On MacOS, we have an agent that implements ARC and that will make some requests to the server each 10 or 15 seconds depending on the user's settings and was working without any problems for almost a year, and just a couple of weeks ago the application crashed in one computer with a Bad access error, specifically on this line:

[NSURLConnection sendSynchronousRequest:request returningResponse:&responseCode error:&error];

The Mac OS X version of the machine that is causing problems is 10.7.5, however in other computers with the same OS version is working just fine.

We are using synchronous requests since that is what we need to do the work, however we spent some time making the calls asynchronous but the problem persists.

So, after looking at other posts we added a cache policy: [request setCachePolicy: NSURLRequestReloadIgnoringCacheData]; to avoid any problem with a cache request.
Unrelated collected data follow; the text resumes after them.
Lemma moved_high w N f x :
  layout_ok size w N -> pos_ok w N -> addr_state1 w <= x ->
  moved w N f x =
    if decide (x = mark w (addr_state1 w) \/ x = mark w (addr_state2 w))
    then Z.land (f x) 1 else f x.
Proof.
  intros L P Hx. pose proof (page_addr_range w N _ L (p_pos _ _ P)) as [Hd0 Hd1].
  unfold moved. case_decide; [done|]. unfold copied. by rewrite decide_False by lia.
Qed.

(** A move sets exactly the mark of the current position. *)
Lemma moved_area_ok w N d d' area :
  layout_ok size w N -> pos_ok w N -> (area = addr_state1 w \/ area = addr_state2 w) ->
  (forall x, cell d' x = moved w N (cell d) x) -> pos (state w) < N ->
  area_ok w N d area ->
  area_ok (with_state (set_pos (pos (state w) + 1) (state w)) w) N d' area.
Proof.
  intros L P Har Hd Hlt [Ha1 Ha2].
  pose proof (layout_facts w N L) as (Hp & HN & Hs & H1 & H2 & H3 & H4 & H5).
  unfold mark, sizeof_wl_state in *. split.
  - etrans; [|exact Ha1]. apply cells_ext. intros i Hi. rewrite Hd, (moved_high w N) by (done || lia).
    unfold mark, sizeof_wl_state. pose proof (p_pos _ _ P). by rewrite decide_False by lia.
  - intros i Hi. unfold sizeof_wl_state. rewrite Hd, (moved_high w N) by (done || lia).
    unfold mark, sizeof_wl_state. simpl. destruct (decide (i = pos (state w))) as [->|Hne].
    + rewrite decide_True by lia.
      rewrite (proj2 (Ha2 (pos (state w)) ltac:(lia))) by lia. change (Z.land 255 1) with 1. lia.
    + pose proof (p_pos _ _ P). rewrite decide_False by lia. rewrite Ha2 by done. lia.
Qed.

Hypothesis crc_u32 : forall bs, is_u32 (wl_crc bs).

Lemma state_wf_rotated w N : state_wf w -> state_wf (rotated w N).
Proof. destruct 1; split; [done|done|]. simpl. split; [done|apply crc_u32]. Qed.

Lemma both_stored_area w N d f area :
  layout_ok size w N -> pos (state w) = 0 -> (area = addr_state1 w \/ area = addr_state2 w) ->
  (forall x, cell d x = both_stored w f x) -> area_ok w N d area.
Proof.
  intros L Hp0 Har Hd. pose proof (layout_facts w N L) as (Hp & HN & Hs & H1 & H2 & H3 & H4 & H5).
  pose proof (l_state2 _ _ _ L) as [Hs2 _]. pose proof (l_state _ _ _ L) as [_ Hz].
  unfold sizeof_wl_state in *. destruct Har as [->| ->].
  - apply (stored_area_ok _ _ _ f); [done|done|]. intros x Hx. rewrite Hd. unfold both_stored.
    apply stored_out; [rewrite length_state_bytes|]; lia.
  - eapply stored_area_ok; [done|done|]. intros x Hx. rewrite Hd. done.
Qed.

Lemma both_stored_low w N f x :
  layout_ok size w N -> x < addr_state1 w -> both_stored w f x = f x.
Proof.
  intros L Hx. pose proof (l_state2 _ _ _ L) as [Hs2 _]. pose proof (l_state _ _ _ L) as [_ Hz].
  pose proof (l_flash _ _ _ L) as [HN _].
  unfold sizeof_wl_state, both_stored in *. rewrite !stored_out; rewrite ?length_state_bytes; lia || done.
Qed.

(** What the callers of the layer rely on. *)
Definition same_geometry (w w' : wl_flash) : Prop := cfg w' = cfg w /\ flash_size w' = flash_size w.

Lemma succ_updatewl w d N :
  mounted N (w, d) ->
  succeeds (wl_flash_updatewl wl_crc) (w, d) (fun _ s' =>
    mounted N s' /\ same_geometry w s'.1 /\
    forall v, 0 <= v < flash_size w -> view s' v = view (w, d) v).
Proof.
  intros [L P W A1 A2]. simpl in *.
  pose proof (layout_facts w N L) as (Hp & HN & Hs & H1 & H2 & H3 & H4 & H5).
  pose proof P as [Hmax Hpos Hmc]. assert (Hp0 : 0 < page_size (cfg w)) by (unfold SPI_FLASH_SEC_SIZE in *; lia).
  unfold wl_flash_updatewl. pstep. apply (succ_move _ _ N); [done|done|]. intros d1 Hd1.
  set (w1 := with_dummy _ w). assert (L1 : layout_ok size w1 N) by (by apply layout_with_dummy).
  assert (Hview : forall w2 d2, cfg w2 = cfg w -> layout_ok size w2 N -> pos_ok w2 N ->
    flash_size w2 = flash_size w -> (forall x, x < addr_state1 w -> cell d2 x = cell d1 x) ->
    (forall q, (if decide (phys_page w2 N q = pos (state w)) then next_page w N else phys_page w2 N q)
               = phys_page w N q) ->
    forall v, 0 <= v < flash_size w -> view (w2, d2) v = view (w, d) v).
  { intros w2 d2 Ec L2 P2 Ef Hd2 Hq v Hv. rewrite (view_page w2 _ N), (view_page w _ N) by (done || congruence).
    pose proof (phys_page_range _ w2 N L2 P2 (v / page_size (cfg w2))) as [Hr _].
    pose proof (page_addr_range w N _ L Hr) as [_ Hlow].
    pose proof (Z.mod_pos_bound v (page_size (cfg w)) Hp0).
    unfold page_addr in *. rewrite Ec in *. rewrite Hd2 by lia. rewrite Hd1.
    fold (page_addr w (phys_page w2 N (v / page_size (cfg w)))). rewrite (moved_page w N) by done.
    by rewrite Hq. }
  apply (succ_advance _ _ N); [done|by split| |].
  - intros Hlt. change (pos (state w) < N) in Hlt.
    set (w2 := with_state _ w1). assert (L2 : layout_ok size w2 N) by (by apply layout_with_state).
    assert (P2 : pos_ok w2 N) by (split; simpl; [done|lia|done]). split_and!.
    + split; simpl; [done|done|by destruct W; split| |].
      * apply (moved_area_ok w N d d1 (addr_state1 w) L P (or_introl eq_refl) Hd1 Hlt A1).
      * apply (moved_area_ok w N d d1 (addr_state2 w) L P (or_intror eq_refl) Hd1 Hlt A2).
    + done.
    + apply Hview; try done. intros q. exact (phys_redirect_step w w2 N q Hlt eq_refl eq_refl).
  - intros Heq d2 Hd2. change (pos (state w) = N) in Heq. set (w2 := rotated w1 N) in *.
    assert (L2 : layout_ok size w2 N) by (by repeat apply layout_with_state).
    assert (P2 : pos_ok w2 N) by (split; simpl; [done|lia|case_decide; lia]). split_and!.
    + split; simpl; [done|done|apply state_wf_rotated; by destruct W; split| |].
      * apply (both_stored_area w2 N d2 (cell d1)); auto.
      * apply (both_stored_area w2 N d2 (cell d1)); auto.
    + done.
    + apply Hview; try done.
      * intros x Hx. rewrite Hd2. by apply (both_stored_low w2 N).
      * intros q. exact (phys_redirect_wrap w w2 N q HN Hmc Heq eq_refl eq_refl).
Qed.
(** *** The layer as an array *)

(** A range inside one virtual page is a range of the device. *)
Lemma view_range w d N b n v :
  layout_ok size w N -> pos_ok w N -> 0 <= b -> 0 < n -> b mod page_size (cfg w) + n <= page_size (cfg w) ->
  b + n <= flash_size w -> 0 <= v < flash_size w ->
  let pa := start_addr (cfg w) + wl_flash_calc_addr w b in
  let x := start_addr (cfg w) + wl_flash_calc_addr w v in
  0 <= pa /\ pa + n <= addr_state1 w /\ (pa <= x < pa + n <-> b <= v < b + n) /\
  (b <= v < b + n -> x - pa = v - b).
Proof.
  intros L P Hb Hn Hin He Hv pa x.
  pose proof (layout_facts w N L) as (Hp & HN & Hs & H1 & H2 & H3 & H4 & H5).
  assert (Hp0 : 0 < page_size (cfg w)) by (unfold SPI_FLASH_SEC_SIZE in *; lia).
  assert (Epa : pa = page_addr w (phys_page w N (b / page_size (cfg w))) + b mod page_size (cfg w)).
  { unfold pa, page_addr. rewrite (calc_addr_page size w N L P) by lia. lia. }
  assert (Ex : x = page_addr w (phys_page w N (v / page_size (cfg w))) + v mod page_size (cfg w)).
  { unfold x, page_addr. rewrite (calc_addr_page size w N L P) by lia. lia. }
  pose proof (phys_page_range size w N L P (b / page_size (cfg w))) as [Hr _].
  pose proof (page_addr_range w N _ L Hr) as [Hlo Hhi].
  pose proof (Z.mod_pos_bound b _ Hp0). pose proof (Z.mod_pos_bound v _ Hp0).
  pose proof (Z.div_mod b (page_size (cfg w)) ltac:(lia)) as Eb.
  pose proof (Z.div_mod v (page_size (cfg w)) ltac:(lia)) as Ev.
  set (page := page_size (cfg w)) in *.
  assert (Hsame : b <= v < b + n -> v / page = b / page).
  { intros Hbv. symmetry. apply (Z.div_unique_pos v page _ (v - page * (b / page))); lia. }
  assert (Hoff : v / page = b / page -> x - pa = v - b).
  { intros E. rewrite Ex, Epa, E. rewrite E in Ev. lia. }
  split_and!; [lia|lia| |intros Hbv; apply Hoff, Hsame, Hbv].
  split; [|intros Hbv; pose proof (Hoff (Hsame Hbv)); lia].
  intros Hx. assert (E : v / page = b / page); [|pose proof (Hoff E); lia].
  apply (phys_page_inj size w N L P).
  - pose proof (l_flash _ _ _ L) as [_ Hf]. fold page in Hf.
    split; [apply Z.div_pos; lia|apply Z.div_lt_upper_bound; lia].
  - pose proof (l_flash _ _ _ L) as [_ Hf]. fold page in Hf.
    split; [apply Z.div_pos; lia|apply Z.div_lt_upper_bound; lia].
  - apply (page_addr_eq w _ _ (v mod page) (b mod page + (x - pa))); fold page; lia.
Qed.

(** Changing data pages keeps the volume mounted. *)
Lemma mounted_frame w d d' N :
  mounted N (w, d) -> (forall x, addr_state1 w <= x -> cell d' x = cell d x) -> mounted N (w, d').
Proof.
  intros [L P W A1 A2] Hd. simpl in *.
  pose proof (layout_facts w N L) as (Hp & HN & Hs & H1 & H2 & H3 & H4 & H5).
  unfold sizeof_wl_state in *.
  split; simpl; try done; (eapply area_ok_frame; [|done|done]); intros; apply Hd; lia.
Qed.

Lemma erase_step w d d' N b n v :
  mounted N (w, d) -> 0 <= b -> 0 < n -> b mod page_size (cfg w) + n <= page_size (cfg w) ->
  b + n <= flash_size w ->
  (forall x, cell d' x = erased (cell d) (start_addr (cfg w) + wl_flash_calc_addr w b) n x) ->
  0 <= v < flash_size w -> view (w, d') v = erased (view (w, d)) b n v.
Proof.
  intros M Hb Hn Hin He Hd Hv. destruct (view_range w d N b n v) as (Hlo & Hhi & Hiff & Hoff);
    try done; try apply M. unfold view, erased in *. simpl. rewrite Hd. unfold erased.
  repeat case_decide; done || (exfalso; tauto).
Qed.

Lemma program_step w d d' N b bs v :
  mounted N (w, d) -> 0 <= b -> bs <> [] ->
  b mod page_size (cfg w) + Z.of_nat (length bs) <= page_size (cfg w) ->
  b + Z.of_nat (length bs) <= flash_size w ->
  (forall x, cell d' x = programmed (cell d) (start_addr (cfg w) + wl_flash_calc_addr w b) bs x) ->
  0 <= v < flash_size w -> view (w, d') v = programmed (view (w, d)) b bs v.
Proof.
  intros M Hb Hn Hin He Hd Hv. assert (Hl : 0 < Z.of_nat (length bs)) by (destruct bs; simpl; [done|lia]).
  destruct (view_range w d N b (Z.of_nat (length bs)) v) as (Hlo & Hhi & Hiff & Hoff);
    try done; try apply M. unfold view, programmed in *. simpl. rewrite Hd. unfold programmed.
  repeat case_decide; try done; try (exfalso; tauto). f_equal. f_equal. f_equal. tauto.
Qed.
The application does run better but is still crashing usually between 1500 - 1800 iterations (30-40 minutes), before it was crashing from between 15 or 20 iterations.

By looking on another questions in stack overflow we tried fix this by using ASIHTTPRequest but again the problem happened randomly (it could crash in the iteration #2 or #123x... as well).

Before the error appears, the request is always working properly, we are getting the data and able to work with it normally.

With NSZombieEnabled option enabled we are not getting any message when the application crashes, try/catch block is not working for us either since the error is pointing to the specific line from above;

[NSURLConnection sendSynchronousRequest:request returningResponse:&responseCode error:&error]

This is the code that we have to make the request using NSURLConnection:

   NSMutableURLRequest *request = [[NSMutableURLRequest alloc]
   init]; [request setHTTPMethod:@"GET"]; [request setURL:[NSURL
   URLWithString:url]]; [request setTimeoutInterval: TIMEOUT];
   [request setCachePolicy: NSURLRequestReloadIgnoringCacheData];

    NSString *authenticationHeader = [NSString
    stringWithFormat:@"Basic %@", credentials]; [request
    addValue:authenticationHeader
    forHTTPHeaderField:@"Authorization"];

    NSError *error = nil; NSHTTPURLResponse *responseCode = nil;

    NSData *responseData = nil; responseData = [NSURLConnection
    sendSynchronousRequest:request returningResponse:&responseCode
    error:&error];

    if([responseCode statusCode] != 200){ *hasError =[NSString
    stringWithFormat: @"Error getting %@, HTTP status code %li",
    [responseCode statusCode]]; return @"";
    }
    }
    return [[NSString alloc] initWithData:responseData
    encoding:NSUTF8StringEncoding];

And this is the code for ASIHttpRequest:

(NSString *)getDataFromURL: (NSString *)urlString withB64Credentials:(NSString *)credentials error:(NSString **)hasError
{
    NSString *response = @"";
    NSURL *url = [NSURL URLWithString:urlString];
    ASIHTTPRequest *request = [ASIHTTPRequest requestWithURL:url];
    [request setCachePolicy:ASIDoNotReadFromCacheCachePolicy];
    [request setTimeOutSeconds:TIMEOUT];

    NSString *authenticationHeader = [NSString stringWithFormat:@"Basic %@", credentials];
    [request addRequestHeader:@"Authorization" value:authenticationHeader];
    [request startSynchronous];

    NSError *error = [request error];
    if (!error)
        response = [request responseString];
    else
        NSLog(@"%@", [error description]);
    return response;
}

Any suggestion would be appreciated.

like image 955
avmauricio Avatar asked Sep 05 '13 21:09

avmauricio


1 Answers

First, the code looks good to me.

I would do a memory profile with instruments to make sure the app don't leaks memory. Since this code is likely the most called code of your app, it's also more likely to crash there if the app state gets corrupted. Also you should test your hardware for the same reason (http://osxdaily.com/2011/05/03/memtest-mac-ram-test/).

Also your code is easy to isolate so you can make a test app with just calls your URL or even some public URLs. If you can get this app to crash as well, you have everything to file a bug at Apple.